Ждал Шелгунов долго и, потеряв терпение, пошел искать пропавшего капитана Иванова. В коридоре он столкнулся с чиновником, который спросил:
- Вы господин Шелгунов?
- Я.
- Пожалуйте сюда.
Они завернули в какой-то кабинет, и чиновник, словно бы извиняясь перед ним, сказал:
- Вам разрешено оставаться в Петербурге четыре дня. Не три, а четыре. Вы должны выехать. Потрудитесь дать подписку.
Он дал прочесть постановление, где говорилось, что Шелгунов Николай Васильевич не имеет права жить в Петербурге и Петербургской губернии и должен оставить столицу 29 октября. Еще чиновник сказал Шелгунову, что на проезд ему выдается пропуск. Он должен будет ехать, нигде не задерживаясь по дороге, не останавливаясь ни на один день в Москве. По прибытии в сельцо Воробьеве обязан явиться к местной полицейской власти. От нее получит свой вид на жительство.
- Да какая же там полицейская власть - сотский!
- Ну да, вы получите вид от сотского и затем можете ехать куда угодно.
Странное получал он распоряжение: для того чтобы обрести возможность «ехать куда угодно», должен был сначала отдалиться от Петербурга более чем на тысячу верст! Нет, конечно, куда угодно из Смоленской губернии поднадзорного не пустят...
Шелгунов вышел, уже один, из жандармского управления на свежий осенний воздух, огляделся, кликнул извозчика. И поехал к Людмиле Петровне в Эртелев переулок. На ее квартире собирался провести разрешенные четыре дня.
Утешительных новостей от Миши и Людмилы Петровны он не услышал.
Что Кривенко, Усова и Станюкович еще в тюрьме, он и сам знал.
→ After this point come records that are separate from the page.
Lemma write_row_spec fs t fresh i x m :
  shows (mkWorld t (x_snap x)) m → row_ready fs t (x_snap x) fresh i (m !! i) (x_recs x) →
  writes (write_row fs t fresh i) x (λ r, at_inode r fs i (m !! i) ∧ same_except fs i (x_recs x) r).
Proof.
  intros Hs Hready. destruct (get_spec _ _ i Hs) as (w & E & Hw). pose proof (shows_raw _ _ i Hs) as Hraw.
  unfold write_row. eapply writes_read; [exact E|done|]. intros x1 _ [Hr1 Hc1] Hx1. destruct (m !! i) as [y|] eqn:Hy.
  2:{ rewrite Hraw. apply writes_edit; [done|]. rewrite Hx1. split; [split|split; [|done]].
      - simpl. by rewrite lookup_delete_eq.
      - simpl. intros n. destruct fresh; [by apply Hready|]. by destruct Hready as [[??] _].
      - intros k Hk. simpl. by rewrite lookup_delete_ne. }
  destruct Hraw as (p & Hp & Hpy & Hpi). rewrite Hp. cbn [tbl snap] in Hpy.
  eapply (writes_bind _ _ _ (λ r, r = (x_recs x) <| r_inodes ::= <[(fs, i) := record_of y]> |>)).
  { apply writes_edit; [done|]. by rewrite Hx1, (record_inode _ _ _ _ Hpy). }
  intros x2 _ [Hr2 Hc2] Hx2. assert (recs (x_snap x2) = recs (x_snap x)) as Hrecs by congruence.
  assert (∀ r, r_inodes r = r_inodes (x_recs x2) → (∀ n, r_dirents r !! (fs, i, n) = FsTree.entry_of y n) →
    at_inode r fs i (Some y)) as Hat.
  { intros r Hri Hrd. split; [|done]. rewrite Hri, Hx2. simpl. by rewrite lookup_insert_eq. }
  assert (same_except fs i (x_recs x) (x_recs x2)) as Hexc by (rewrite Hx2; apply put_record_except).
  destruct Hpy as [Ha Hk] eqn:Hpy'. clear Hpy'. unfold of_inode, FsTree.entry_of in *. simpl in Hk.
  destruct (kd p) as [a de| | |] eqn:Ekd, (kind y) as [b es| | |] eqn:Eky; try done.
  2,3,4: apply writes_ret; [done|]; split; [|done]; apply Hat; [done|]; intros n; rewrite Hx2; simpl; destruct fresh;
    [by apply Hready|]; destruct Hready as (_ & _ & _ & Hnd & _); apply (Hnd y eq_refl); unfold FsTree.is_dir; by rewrite Eky.
  destruct Hk as [-> Hd]. destruct fresh.
  - assert (inode_shows (recs (x_snap x2)) (paged t) p (mkInodeOf (attrs p) (KDir b es))) as Hpe.
    { split; [done|]. rewrite Ekd, Hrecs. by split. }
    eapply writes_read; [apply (entries_spec (mkWorld t (x_snap x2)) p _ None None Hpe)|by apply same_world_refl|].
    intros x3 _ [_ Hc3] Hx3. simpl. rewrite (sm_for_fmap (λ e : string * N, (e.1, Some (e.2))) (put_dirent fs i)).
    rewrite List.forallb_filter_id by (by apply forallb_forall).
    eapply writes_mono; [apply put_dirents_spec; [done|]|].
    { rewrite <- list_fmap_compose. apply NoDup_bt_keys. }
    intros r Hput. rewrite Hx3 in Hput. split; [|by eapply same_except_trans, dirents_put_except].
    apply Hat; [apply Hput|]. apply (whole_dir (x_recs x2) fs i es r); [|done]. intros n. rewrite Hx2. apply Hready.
  - destruct Hready as (_ & Hpg & Hold & _ & Hst). eapply writes_mono; [apply put_dirents_spec; [done|apply changes_NoDup]|].
    intros r Hput. split; [|by eapply same_except_trans, dirents_put_except]. apply Hat; [apply Hput|].
    rewrite Hpi, Hpg in Hd. eapply (changed_dir fs i de es (recs (x_snap x)) (x_recs x2) r); [done|by eapply Hst| |done].
    intros n. rewrite Hx2. apply Hold.
Qed.

(** ** Writing a filesystem *)

Definition inode_ready (fs : FsId) (t : InodeTable) (s : Snap) (rewrite : bool) (i : N) (o : option Inode) (r : Recs) : Prop :=
  if negb rewrite && bool_decide (i ∈ Tracked.replaced (tmap t)) then True
  else row_ready fs t s rewrite i o r.

Lemma write_inode_spec fs t rewrite i x m :
  shows (mkWorld t (x_snap x)) m → inode_ready fs t (x_snap x) rewrite i (m !! i) (x_recs x) →
  writes (write_inode fs t rewrite i) x (λ r, at_inode r fs i (m !! i) ∧ same_except fs i (x_recs x) r).
Proof.
  intros Hs Hready. pose proof (sh_coherent _ _ Hs) as Hc. cbn [snap] in Hc. unfold write_inode, inode_ready in *.
  set (fresh := rewrite || bool_decide (i ∈ Tracked.replaced (tmap t))).
  eapply (writes_bind _ _ x (λ r, row_ready fs t (x_snap x) fresh i (m !! i) r ∧ same_except fs i (x_recs x) r)).
  - unfold fresh. destruct rewrite; simpl in *; [by apply writes_ret|]. case_bool_decide; simpl.
    + apply writes_edit; [done|]. apply drop_dir_spec.
    + by apply writes_ret.
  - intros x1 _ Hss [Hr1 He1]. assert (same_world (mkWorld t (x_snap x)) (mkWorld t (x_snap x1))) as Hw by (by split).
    assert (row_ready fs t (x_snap x1) fresh i (m !! i) (x_recs x1)) as Hr1'.
    { unfold row_ready in *. destruct fresh; [done|]. destruct Hss as [Hrec _]. rewrite Hrec.
      destruct Hr1 as (H1 & H2 & H3 & H4 & H5). split_and!; [done..|]. intros p par de Hp. apply H5.
      by rewrite <- (same_world_raw _ _ i Hw). }
    eapply writes_mono; [by apply write_row_spec; [eapply same_world_shows|]|]. intros r [Ha He]. split; [done|].
    by eapply same_except_trans.
Qed.

(** Everything but the rows of the inodes [l] of a filesystem. *)
Definition same_off (fs : FsId) (l : list N) (r r' : Recs) : Prop :=
  (∀ k, ¬ (k.1 = fs ∧ k.2 ∈ l) → r_inodes r' !! k = r_inodes r !! k) ∧
  (∀ k, ¬ (k.1.1 = fs ∧ k.1.2 ∈ l) → r_dirents r' !! k = r_dirents r !! k).

Lemma same_except_row fs i j r r' o : same_except fs i r r' → j ≠ i → at_inode r fs j o → at_inode r' fs j o.
Proof. intros [H1 H2] Hne [Hi Hd]. split; [rewrite H1 by congruence; done|]. intros n. rewrite H2 by (simpl; congruence). apply Hd. Qed.

Lemma inode_ready_except fs t s s' rewrite i j o r r' :
  same_except fs i r r' → j ≠ i → same_store s s' →
  inode_ready fs t s rewrite j o r → inode_ready fs t s' rewrite j o r'.
Proof.
  intros [H1 H2] Hne [Hrec Hc]. unfold inode_ready. case_match; [done|]. unfold row_ready. destruct rewrite.
  - intros Hd n. rewrite H2 by (simpl; congruence). apply Hd.
  - rewrite Hrec. intros (A1 & A2 & A3 & A4 & A5). split_and!; [done|done|..].
    + intros n. rewrite H2 by (simpl; congruence). apply A3.
    + intros y Hy Hdir n. rewrite H2 by (simpl; congruence). by eapply A4.
    + intros p par de Hp. apply A5. rewrite <- Hp. symmetry. apply (same_world_raw (mkWorld t s) (mkWorld t s')). by split.
Qed.
Lemma edit_agrees k op e y a : related y a → event_ok a (EditFs k op e) → agrees (EditFs k op e) y a.
Proof.
  intros Hr (Hok & Hid & Hino). pose proof (fs_at y a k Hr) as Hk. unfold agrees, run, run_abs.
  destruct (filesystems (cur a) !! k) as [g|] eqn:Hg; [|rewrite Hk; by exists y, a, None].
  destruct Hk as (f & Hf & (Hinfo & Hgid & Hs & Hn)). rewrite Hf.
  destruct (step_sim op _ _ Hs (Hok g eq_refl)) as (w & g' & r & -> & Em & Hs' & Hm). rewrite Em.
  assert (g' = fst (run_mem op g)) as Hg' by (by rewrite Em).
  do 3 eexists. split; [done|]. split; [done|]. pose proof (sy_coherent _ _ _ _ Hr) as Hc. pose proof (moves_store op (mkWorld (p_table f) (snap_of (store y))) w Hc Hm) as Hss. cbn [snap] in Hss.
  unfold related. cbn [store cat saved cur edit_cur].
  apply (synced_fss _ _ _ _ _ _ (synced_set_snap _ _ _ _ _ Hr Hss)).
  - unfold Tracked.get_mut. rewrite Hf. simpl. pose proof (set_snap_same _ _ Hss Hc) as Hss'. apply fss_shows_insert.
    + eapply fss_shows_store; [done|]. apply Hr.
    + assert (info_of g' = info_of g) as Hinf by (subst g'; apply run_mem_info). split_and!.
      * simpl. rewrite Hinfo, <- Hinf. by destruct (e (info_of g')).
      * simpl. rewrite Hid, Hinf. done.
      * simpl. destruct w as [t sw]. eapply (same_world_shows (mkWorld t sw)); [|done]. split; [done|]. cbn [snap] in *.
        destruct Hss as [E1 ?], Hss' as [E2 ?]. split; [congruence|done].
      * simpl. subst g'. by eapply run_mem_numbered.
  - intros g0 h Hy Hrows. eapply (fss_synced_edit (snap_of (store y)) h _ _ _ _ f _ g); [done| |done..|].
    + rewrite (proj1 (set_snap_same _ _ Hss Hc)) in Hrows. done.
    + by exists w.
Qed.

Lemma insert_agrees g y a : related y a → numbered (inodes g) → agrees (InsertFs g) y a.
Proof.
  intros Hr Hn. unfold agrees, run, run_abs. do 3 eexists. split; [done|]. split; [done|].
  apply (synced_fss _ _ _ _ _ _ Hr); simpl.
  - apply fss_shows_insert; [apply Hr|]. split_and!; [done..| |done]. apply in_memory_shows; [done|apply Hr].
  - intros g0 h Hy _. split; simpl.
    + pose proof (fy_sub _ _ _ Hy). set_solver.
    + intros k Hk. rewrite !lookup_insert_ne by set_solver. apply (fy_clean _ _ _ Hy). set_solver.
    + intros k Hk Hrep. rewrite lookup_insert_ne by set_solver. apply (fy_kept _ _ _ Hy); set_solver.
Qed.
Не знал, что в августе, то есть месяца через три после возвращения из-за границы в Петербург, умерла от чахотки тринадцатилетняя дочь Станюковича. Он, бедняга, узнал об этом в заключении, дочь похоронили без него... А Михайловский по-прежнему в Любани, ему не удается оттуда выбраться. Глеб Успенский живет затворником в своей усадьбе в Сябрин-цах, возле станции Чудово. Надеяться на возобновление журнала «Дело» не приходится. Издателем «Дела», как и следовало ожидать, Вольфсона не утвердили. Елена Ивановна Бларамберг отступилась после того, как начальник цензурного комитета ей прямо сказал: «Советую вам не рисковать своими деньгами. Участь «Дела» предрешена заранее. Я не поручусь, что первая же выпущенная вами книжка не будет арестована».